Takin Sanctuary:   Takin (Budorcas taxicolor) has been chosen as the national animal of Bhutan is based both on its uniqueness and its association with country’s history and mythology.  It is said that Devine Madman, a popular saint is said to have created it with his magical power at a large congregation of devotees. It resembles like a cow from back and goat in the front and continues to befuddle taxonomists, who cannot quite relate to other animal.
Zilukha Nunnery:  It has been housed in Drubthob Goemba (monastery). There are about 70 nuns who live and pray everyday in the monastery. The beautiful view of Tashicho Dzong can be seen from the nunnery.   
Tashichhodzong: This fortress serves as the office of the King, ministers and various government organizations. It also is the headquarters for central monastic body of Bhutan. Bhutan's spiritual leader Je-Khenpo and the monks of both Thimphu and Punakha reside here during summer. It is also the venue for Thimphu Festival (Tsechu) in the fall season.

Day 04: Paro (B/L/D)
After breakfast more sightseeing of Thimphu that was missed or left out yesterday. After lunch in Thimphu, drive to Paro. Overnight hotel, Paro.

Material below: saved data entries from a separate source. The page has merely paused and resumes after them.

(** With no refusal, every tuple is applied, in order, in the open
    transaction. *)
Lemma executemany_ok now fault data :
  forall i c,
    (forall j, j < length data -> fault (i + j) = None) ->
    data <> [] ->
    executemany now fault i data c =
      ({| committed := committed c;
          pending := Some (foldl (fun t p => upsert_sql now p t) (view c) data) |},
       inr tt).
Proof.
  induction data as [| p rest IH]; intros i c Hf Hne; [congruence |].
  simpl. unfold bind, execute.
  rewrite <- (Nat.add_0_r i) at 1. rewrite (Hf 0) by (simpl; lia).
  destruct rest as [| q rest'].
  - reflexivity.
  - rewrite IH; [reflexivity | | discriminate].
    intros j Hj. replace (S i + j) with (i + S j) by lia.
    apply Hf. simpl in *. lia.
Qed.

Lemma data_tuples_length batch data :
  data_tuples batch = inr data -> length data = length batch.
Proof.
  revert data. induction batch as [| r rest IH]; intros data; simpl.
  - intros [= <-]. reflexivity.
  - intros H. apply and_then_inr in H as (p & _ & H).
    apply and_then_inr in H as (ps & Hps & H).
    injection H as <-. simpl. rewrite (IH ps Hps). reflexivity.
Qed.

Lemma write_to_alloy_futures e k batch w :
  futures (fst (write_to_alloy e k batch w)) = futures w.
Proof.
  unfold write_to_alloy, bind, modify, lift_result, try_except, on_alloy,
    logging_info, logging_error, logging, rollback, modify, commit.
  simpl. destruct (data_tuples batch) as [ex | data]; simpl; [reflexivity |].
  destruct (executemany _ _ 0 data (alloy w)) as [c [ex | []]]; simpl;
    [reflexivity |].
  destruct (commit_fault e k); reflexivity.
Qed.

Lemma write_to_alloy_upserts e k batch w :
  upserts (fst (write_to_alloy e k batch w)) = (upserts w ++ [batch])%list.
Proof.
  unfold write_to_alloy, bind, modify, lift_result, try_except, on_alloy,
    logging_info, logging_error, logging, rollback, modify, commit.
  simpl. destruct (data_tuples batch) as [ex | data]; simpl; [reflexivity |].
  destruct (executemany _ _ 0 data (alloy w)) as [c [ex | []]]; simpl;
    [reflexivity |].
  destruct (commit_fault e k); reflexivity.
Qed.

(** [write_to_alloy] leaves no transaction open. *)
Lemma write_to_alloy_pending e k batch w :
  pending (alloy w) = None ->
  pending (alloy (fst (write_to_alloy e k batch w))) = None.
Proof.
  intros Hp.
  unfold write_to_alloy, bind, modify, lift_result, try_except, on_alloy,
    logging_info, logging_error, logging, rollback, modify, commit.
  simpl. destruct (data_tuples batch) as [ex | data]; simpl; [assumption |].
  destruct (executemany _ _ 0 data (alloy w)) as [c [ex | []]]; simpl;
    [reflexivity |].
  destruct (commit_fault e k); reflexivity.
Qed.
(** * Scoring of recorded locations: [get_all_points] of [backend/main.py]

    The endpoint [GET /points] reads every stored location in identity order,
    asks the spatial database for the distance of each interior point to the
    line from the first to the last point, and turns the interior distances
    into accuracies that share 100 among themselves (uniformly when all
    distances are zero, by inverse distance otherwise).

    Numbers.  Python [float] values are modelled by exact rationals [Q]:
    [1e-6] is [1 # 1000000], [100.0] is [100].  Statements about sums and
    ratios are therefore statements over exact arithmetic; equality of
    computed rationals is [Qeq] ([==]) unless the value is written literally
    by the code.  A rational is a finite number: the floats [Infinity] and
    [NaN] have no counterpart.  The module [Binary64] is the same function
    over IEEE 754 binary64 and shows where rounding and [Infinity] depart
    from the exact model.

    Effects.  The database session is read only here, so it is modelled by
    the two answers the function asks of it: the rows of the first [SELECT]
    and the answer of the [ST_Distance] query.  Python exceptions are the
    [Raise] results of a small error monad. *)

From Corelib Require Import PrimFloat.
From Stdlib Require Import String List Arith Bool ZArith QArith Qabs Lia Lqa.
Import ListNotations.
(** X22: power-down saves output lines only.  On a mapped device the
    power-down callback reads the input register once and writes no
    register; in the resulting device context [SavedOutputLineState] holds
    the value read masked with [OutputLineMask] and every other field holds
    what it held.  No line that is not configured as an output is set in
    [SavedOutputLineState], and with a 32-bit mask the saved state is a
    value between zero and the mask. *)
Theorem power_down_saves_only_outputs (w : World) :
  DevBase (ctx w) <> nullptr ->
  let lines := read_value (hw w) Static_Digital_Input_Register in
  let events := [RegRead Static_Digital_Input_Register lines] in
  exists w',
    OsrDioEvtDeviceD0Exit w = Ok STATUS_SUCCESS w'
    /\ hw w' = read_next (hw w) Static_Digital_Input_Register
    /\ pending w' = pending w
    /\ trace w' = trace w ++ events
    /\ writes_of events = []
    /\ SavedOutputLineState (ctx w') = Z.land lines (OutputLineMask (ctx w))
    /\ OutputLineMask (ctx w') = OutputLineMask (ctx w)
    /\ LatchedInputLineState (ctx w') = LatchedInputLineState (ctx w)
    /\ DevBase (ctx w') = DevBase (ctx w)
    /\ MappedLength (ctx w') = MappedLength (ctx w)
    /\ WdfDevice (ctx w') = WdfDevice (ctx w)
    /\ WdfInterrupt (ctx w') = WdfInterrupt (ctx w)
    /\ PendingQueue (ctx w') = PendingQueue (ctx w)
    /\ (forall i, Z.testbit (OutputLineMask (ctx w')) i = false ->
                  Z.testbit (SavedOutputLineState (ctx w')) i = false)
    /\ (is_ULONG (OutputLineMask (ctx w')) ->
        0 <= SavedOutputLineState (ctx w') <= OutputLineMask (ctx w')).
Proof.
  intros Hmap lines events.
  eexists. split.
  { unfold OsrDioEvtDeviceD0Exit. do 3 run_step. reflexivity. }
  cbn [hw ctx pending trace].
  assert (Hsaved : SavedOutputLineState
                     (set_SavedOutputLineState (ctx w)
                        (Z.land lines (OutputLineMask (ctx w))))
                   = Z.land lines (OutputLineMask (ctx w))) by reflexivity.
  assert (Hmask : OutputLineMask
                    (set_SavedOutputLineState (ctx w)
                       (Z.land lines (OutputLineMask (ctx w))))
                  = OutputLineMask (ctx w)) by reflexivity.
  fold lines. rewrite Hsaved, Hmask.
  repeat split.
  - intros i. apply land_mask_bits.
  - apply Z.land_nonneg. right. apply H.
  - apply land_le_r; [|apply H].
    unfold lines, read_value, to_ULONG.
    apply Z.mod_pos_bound. reflexivity.
Qed.
(** * The authentication service (services/auth.service.js)

    A shallow embedding of the five request handlers of the service
    (signup, login, requestPasswordReset, resetPassword, logout) together
    with the collaborators they call: the two Mongoose models, the
    response helper, the token signer, the mailer and the transport
    object [res].  Handlers are computations in a state-and-exception
    monad over a [World]; a [try { ... } catch (error) { ... }] block is
    [try_catch], and writes made before a throw stay in the world. *)

From Stdlib Require Import List String Ascii ZArith Bool Lia DecimalString.
Import ListNotations.
Open Scope list_scope.
Open Scope Z_scope.
Open Scope string_scope.

Set Warnings "-register-all".

(** ** JavaScript values *)

(** A BSON ObjectId, kept as its hexadecimal rendering. *)
Definition ObjectId := string.

Inductive JsValue : Type :=
| JUndefined
| JNull
| JBool (b : bool)
| JNum (n : Z)
| JStr (s : string)
| JOid (i : ObjectId)
| JArr (xs : list JsValue)
| JObj (props : list (string * JsValue)).

(** Structural equality of values, as a query filter or a unique index
    compares them. *)
Fixpoint jeqb (a b : JsValue) {struct a} : bool :=
  match a, b with
  | JUndefined, JUndefined => true
  | JNull, JNull => true
  | JBool x, JBool y => Bool.eqb x y
  | JNum x, JNum y => Z.eqb x y
  | JStr x, JStr y => String.eqb x y
  | JOid x, JOid y => String.eqb x y
  | JArr xs, JArr ys =>
      (fix go (l r : list JsValue) : bool :=
         match l, r with
         | [], [] => true
         | x :: l', y :: r' => jeqb x y && go l' r'
         | _, _ => false
         end) xs ys
  | JObj ps, JObj qs =>
      (fix go (l r : list (string * JsValue)) : bool :=
         match l, r with
         | [], [] => true
         | (k, x) :: l', (k', y) :: r' =>
             String.eqb k k' && jeqb x y && go l' r'
         | _, _ => false
         end) ps qs
  | _, _ => false
  end.
(** The text of the statements, by name. *)
Definition sql_insert : string :=
  "INSERT INTO parcel (client, status, address, created_at) VALUES (?, ?, ?, ?)".
Definition sql_get : string :=
  "SELECT number, client, status, address, created_at FROM parcel WHERE id = ?".
Definition sql_get_by_client : string :=
  "SELECT number, client, status, address, created_at FROM percel WHERE client = ?".
Definition sql_set_status : string :=
  "UPDATE parcel SET status = ? WHERE number = ?".
Definition sql_set_address : string :=
  "UPDATE parcel SET address = ? WHERE number = ?".
Definition sql_delete : string :=
  "DELETE FROM parcel WHERE number = ? AND status = registered".

Definition insert_args (p : Parcel) : list value :=
  [VInt (Client p); VText (Status p); VText (Address p); VText (CreatedAt p)].

(** ** Sequences of service operations *)

Inductive action :=
| DoRegister (now : string) (client : Z) (address : string)
| DoNextStatus (number : Z)
| DoChangeAddress (number : Z) (address : string)
| DoDelete (number : Z).

(** The store after one operation of the service. *)
Definition run (a : action) (db : gmap string Sql.Table)
    : gmap string Sql.Table :=
  match a with
  | DoRegister now client address =>
      (ParcelService.Register now client address db).2
  | DoNextStatus number => (ParcelService.NextStatus number db).2
  | DoChangeAddress number address =>
      (ParcelService.ChangeAddress number address db).2
  | DoDelete number => (ParcelService.Delete number db).2
  end.

Inductive reachable (with_id : bool) : gmap string Sql.Table → Prop :=
| reach_fresh : reachable with_id (fresh_store with_id)
| reach_step a db :
    reachable with_id db → reachable with_id (run a db).

(** One move of a status: it stays, or it takes one step of
    registered, sent, delivered. *)
Definition forward (s s' : string) : Prop :=
  s' = s
  ∨ (s = ParcelStatusRegistered ∧ s' = ParcelStatusSent)
  ∨ (s = ParcelStatusSent ∧ s' = ParcelStatusDelivered).

Definition lifecycle_status (s : string) : Prop :=
  s = ParcelStatusRegistered ∨ s = ParcelStatusSent
  ∨ s = ParcelStatusDelivered.

(** A well-formed list of stored parcels: every number was handed out
    already, every status is one of the lifecycle, no number occurs twice. *)
Definition store_inv (next : Z) (ps : list Parcel) : Prop :=
  Forall (λ p, Number p < next ∧ lifecycle_status (Status p)) ps
  ∧ NoDup (Number <$> ps).

(** ** The program around the service *)

Module Env.

(** The process environment, names to values.  [os.Getenv] gives the empty
    string for a name that is not set. *)
Definition Getenv (key : string) (env : gmap string string) : string :=
  default "" (env !! key).

Definition has_char (c : ascii) (s : string) : bool :=
  existsb (Ascii.eqb c) (list_ascii_of_string s).

(** [os.Setenv] refuses an empty name, a name that holds [=] or a NUL
    character and a value that holds a NUL character; otherwise it sets the
    variable. *)
Definition Setenv (key value : string) (env : gmap string string)
    : option error * gmap string string :=
  if decide (key = "") then (Some (errorString "setenv: invalid argument"), env)
  else if has_char "=" key || has_char "000" key || has_char "000" value
  then (Some (errorString "setenv: invalid argument"), env)
  else (None, <[key := value]> env).

(** [func setDefault(key, value string)]; the error of [os.Setenv] is
    dropped, as in the source. *)
Definition setDefault (key value : string) (env : gmap string string)
    : gmap string string :=
  if decide (Getenv key env = "") then (Setenv key value env).2 else env.

End Env.

Module Main.
Section Scenario.
Context {DB : Type} `{!Backend DB}.

(** [if err != nil { fmt.Println(err); return }] between two steps. *)
Definition and_then (r : option error * DB) (k : DB → option error * DB)
    : option error * DB :=
  match r with
  | (Some err, db) => (Some err, db)
  | (None, db) => k db
  end.

Definition address : string := "Псков, д. Пушкина, ул. Колотушкина, д. 5".
Definition newAddress : string := "Саратов, д. Верхние Зори, ул. Козлова, д. 25".

(** [func main()] from the creation of the service on: the sequence of calls
    on the service, left at the first error.  The result is the error
    [main] prints before it returns, if any, and the backend at exit.
    [now1] and [now2] are the times of the two registrations. *)
Definition main (now1 now2 : string) (db : DB) : option error * DB :=
  let client := 1 in
  match ParcelService.Register now1 client address db with
  | (_, Some err, db) => (Some err, db)
  | (p, None, db) =>
      and_then (ParcelService.ChangeAddress (Number p) newAddress db) (λ db,
      and_then (ParcelService.NextStatus (Number p) db) (λ db,
      and_then (ParcelService.PrintClientParcels client db) (λ db,
      and_then (ParcelService.Delete (Number p) db) (λ db,
      and_then (ParcelService.PrintClientParcels client db) (λ db,
      match ParcelService.Register now2 client address db with
      | (_, Some err, db) => (Some err, db)
      | (p, None, db) =>
          and_then (ParcelService.Delete (Number p) db) (λ db,
          ParcelService.PrintClientParcels client db)
      end)))))
  end.
End Scenario.
End Main.

(** A store of Section 6 with a second table of the same shape named
    [percel]: [ps] are the parcels of [parcel], [qs] those of [percel]. *)
Definition store_with_percel (next : Z) (ps : list Parcel)
    (next' : Z) (qs : list Parcel) : gmap string Sql.Table :=
  <["percel" :=
      Sql.mkTable (parcel_columns false) (parcel_key false) next'
                  (row_of false <$> qs)]>
    (store_of false next ps).

(** ** Stores and backends used as test inputs *)

(** Parcel number 1 of client 7. *)
Definition parcel1 (status address : string) : Parcel :=
  mkParcel 1 7 status address "2024-05-01T10:00:00Z".
(** The store of Section 6 after one [Register]. *)
Definition registered_store : gmap string Sql.Table :=
  (ParcelService.Register "2024-05-01T10:00:00Z" 7 "A" empty_store).2.
(** The same store once the parcel was marked sent through the store's
    [SetStatus]. *)
Definition sent_store : gmap string Sql.Table :=
  (ParcelStore.SetStatus 1 ParcelStatusSent registered_store).2.
(** A backend whose next [Exec] fails. *)
Definition failing_backend : Script.state :=
  Script.mkState [Script.ExecReply (Err (errorString "database error"))] [].
(** A backend that answers the next query with no rows and the next
    statement with zero rows affected. *)
Definition no_row_backend : Script.state :=
  Script.mkState
    [Script.QueryReply (Ok (mkRows [] None));
     Script.ExecReply (Ok (mkResult (Ok 0) 0))] [].
(** A store with two empty tables of the same shape, [parcel] and
    [percel]. *)
Definition two_table_store : gmap string Sql.Table :=
  <["percel" := Sql.mkTable (parcel_columns false) (parcel_key false) 1 []]>
    empty_store.
(* ===== verification/_CoqProject ===== *)
-Q . S2P
Prelude.v
Storage.v
BitArray.v
Scan.v
Bitmap.v
CircularBuffer.v
Vector.v
Stack.v
Pointers.v
IntrusiveList.v
Physical.v
Paging.v
Memory.v
Slab.v
Segments.v
Thread.v
Scheduler.v
Sync.v
Clib.v
Iterators.v
Strings.v
PathView.v
LinkedList.v
Handles.v
Buffers.v
Checksum.v
Network.v
Datagram.v
Dhcp.v
Dns.v
Tcp.v
Files.v
DomainSocket.v
Keyboard.v
Console.v
Vfs.v
Tar.v
Elf.v
Pe.v
AddressSpace.v
KernelSpace.v
SystemCalls.v
Ports.v
PciNames.v
Pci.v
Logger.v
Rtc.v
Rtl8139.v
Process.v
Execute.v
Interrupts.v
Arguments.v
SystemLibrary.v
Shell.v
Cat.v
Boot.v
BootStage.v
Booted.v
Sockets.v
(* ===== verification/Scan.v ===== *)
(** First-fit search for a run of free pages.

    [PhysicalMemory::find_pages] and [VirtualMemory::find_pages] keep the same two
    variables while they walk over the pages, [first_free_page] and
    [remaining_pages]. This file holds the invariant of that walk, over an abstract
    predicate that says which pages are taken. *)

From S2P Require Import Prelude.

(** [count] consecutive pages from [p] on are free. *)
Definition untaken_run (taken : Z -> bool) (p count : Z) : Prop :=
  forall q, p <= q < p + count -> taken q = false.

Section scan.
Context (taken : Z -> bool) (limit : Z).
Context (s0 count : Z) (Hcount : 0 < count).

(** State of the scan before page [p]: [count - remaining] free pages end there,
    their run cannot be extended to the left, and no complete run was passed. *)
Record scan_inv (p : Z) (st : Z * Z) : Prop := {
  scan_range : s0 <= p - (count - st.2) /\ 0 < st.2 <= count;
  scan_run : forall q, p - (count - st.2) <= q < p -> taken q = false;
  scan_first : st.2 <> count -> st.1 = p - (count - st.2);
  scan_left : p - (count - st.2) = s0 \/ taken (p - (count - st.2) - 1) = true;
  scan_none : forall a, s0 <= a -> a + count <= p -> ~ untaken_run taken a count
}.

(** A result of the scan: the first run of [count] free pages. *)
Definition scan_result (r : Z) : Prop :=
  s0 <= r /\ r + count <= limit /\ untaken_run taken r count /\
  forall a, s0 <= a < r -> ~ untaken_run taken a count.

Lemma scan_used p st r :
  scan_inv p st -> taken p = true -> scan_inv (p + 1) (r, count).
Proof.
  intros [] Hu. split; simpl; [lia|lia|lia|right; rewrite <- Hu; f_equal; lia|].
  intros a Ha Hc Hf. destruct (decide (a + count <= p)); [by apply (scan_none0 a)|].
  rewrite (Hf p) in Hu by lia. done.
Qed.

Lemma scan_free p st :
  scan_inv p st -> taken p = false -> st.2 <> 1 ->
  scan_inv (p + 1) (if st.2 =? count then p else st.1, st.2 - 1).
Proof.
  intros [] Hu Hr. split; simpl.
  - lia.
  - intros q Hq. destruct (decide (q = p)) as [->|]; [done|]. apply scan_run0. lia.
  - intros _. destruct (Z.eqb_spec st.2 count); [lia|]. rewrite scan_first0; lia.
  - destruct scan_left0 as [E|E]; [left; lia|right; rewrite <- E; f_equal; lia].
  - intros a Ha Hc Hf. destruct (decide (a + count <= p)); [by apply (scan_none0 a)|].
    destruct scan_left0 as [E|E]; [lia|].
    rewrite (Hf (p - (count - st.2) - 1)) in E by lia. done.
Qed.

Lemma scan_done p st :
  scan_inv p st -> taken p = false -> st.2 = 1 -> p < limit ->
  scan_result (if st.2 =? count then p else st.1).
Proof.
  intros [] Hu Hr Hp. assert (E : (if st.2 =? count then p else st.1) = p - (count - 1)).
  { destruct (Z.eqb_spec st.2 count); [lia|]. rewrite scan_first0; lia. }
  rewrite E. split; [lia|]. split; [lia|]. split.
  - intros q Hq. destruct (decide (q = p)) as [->|]; [done|]. apply scan_run0. lia.
  - intros a Ha Hf. destruct scan_left0 as [E'|E']; [lia|].
    rewrite (Hf (p - (count - st.2) - 1)) in E'; [done|].
    destruct (decide (a + count <= p)); [destruct (scan_none0 a); [lia|done|done]|]. lia.
Qed.

(** Nothing has been scanned yet. *)
Lemma scan_start r : scan_inv s0 (r, count).
Proof. split; simpl; [lia|lia|lia|left; lia|]. intros a Ha Hc. lia. Qed.

End scan.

Drive from Thimphu to Paro. The drive from Thimphu to Paro takes about 2 hours, covering total of 65 km. The western branch of lateral highway from Thimphu, runs close to the Wangchu river in the valley foor, through the suburbs and villages of Thimphu to arrive at the river confluence of Chuzom, which is also the hub of road network going to Paro, Ha, Thimphu and Phuntsholing. From Chuzom, it is north-west for about an ½ hour, following Pa Chu river upstream, passing Tachogang temple on the other side of the river, then through relatively straight road, into the villages and farm houses of Paro valley.

Day 05: Paro Depart (B)
After breakfast, transfer to the airport in time for your departure flight to onward destination.